> **WORK REQUEST**
Your answer should be the exact lines of the data below from the one containing "match indices with" through the one containing "Definition build_chain (t"; please include nothing else.

· · ·

(** The descriptor [build_chain] stores, given the index of its successor. *)
Definition chain_desc (next : option u16) : Descriptor :=
  let desc := descriptor_new 0x1000 0x1000 0 0 in
  match next with
  | Some n => set_next n (set_flags (wrap 16 VRING_DESC_F_NEXT) desc)
  | None => set_flags 0 desc
  end.

Fixpoint store_chain (t : DescriptorTable) (indices : list u16) : RM M MockError unit :=
  match indices with
  | [] => mret tt
  | index_value :: rest =>
      _ ← table_store t index_value (raw_of_split (chain_desc (head rest)));
      store_chain t rest
  end.

(** [DescriptorTable::build_chain]; the free list is read and not updated. *)
Definition build_chain (t : DescriptorTable) (len : u16) : RM M MockError u16 :=
  let indices := take (Z.to_nat len) (rev (dt_free_descriptors t)) in
  if negb (Z.of_nat (length indices) =? len) then panic
  else
    _ ← store_chain t indices;
    unwrap (head indices).
End Table.

(** ** The queue *)

(** [GuestAddressExt::align_up]: the addition may overflow. *)
Definition align_up (a x : u64) : option u64 :=
  s ← checked_add 64 a (x - 1); Some (Z.land s (unot 64 (x - 1))).

Record MockSplitQueue : Type := mk_mock {
  mq_len : u16;
  mq_desc_table_addr : u64;
  mq_desc_table : DescriptorTable;
  mq_avail_addr : u64;
  mq_avail : SplitQueueRing;
  mq_used_addr : u64;
  mq_used : SplitQueueRing;
  mq_indirect_addr : u64;
}.

Definition with_indirect_addr (a : u64) (q : MockSplitQueue) : MockSplitQueue :=
  mk_mock (mq_len q) (mq_desc_table_addr q) (mq_desc_table q) (mq_avail_addr q) (mq_avail q)
    (mq_used_addr q) (mq_used q) a.

Section Mock.
Context {M : Type} `{GuestMemory M}.

(** [MockSplitQueue::create]. *)
Definition mock_create (start : u64) (len : u16) (m : M) : option (MockSplitQueue * M) :=
  let desc_table := table_new start len in
  table_end ← checked_add 64 start (16 * len);
  avail_addr ← align_up table_end 2;
  '(avail, m) ← ring_new avail_addr len m;
  avail_end ← ring_end avail;
  used_addr ← align_up avail_end 4;
  '(used, m) ← ring_new used_addr len m;
  Some (mk_mock len start desc_table avail_addr avail used_addr used 0x30000000, m).

Definition mock_new (len : u16) (m : M) : option (MockSplitQueue * M) := mock_create 0 len m.

Abbreviation MM := (RM (MockSplitQueue * M) MockError).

· · ·

> **TASK OUTPUT**
  match indices with
  | [] => mret tt
  | index_value :: rest =>
      _ ← table_store t index_value (raw_of_split (chain_desc (head rest)));
      store_chain t rest
  end.

(** [DescriptorTable::build_chain]; the free list is read and not updated. *)
Definition build_chain (t : DescriptorTable) (len : u16) : RM M MockError u16 :=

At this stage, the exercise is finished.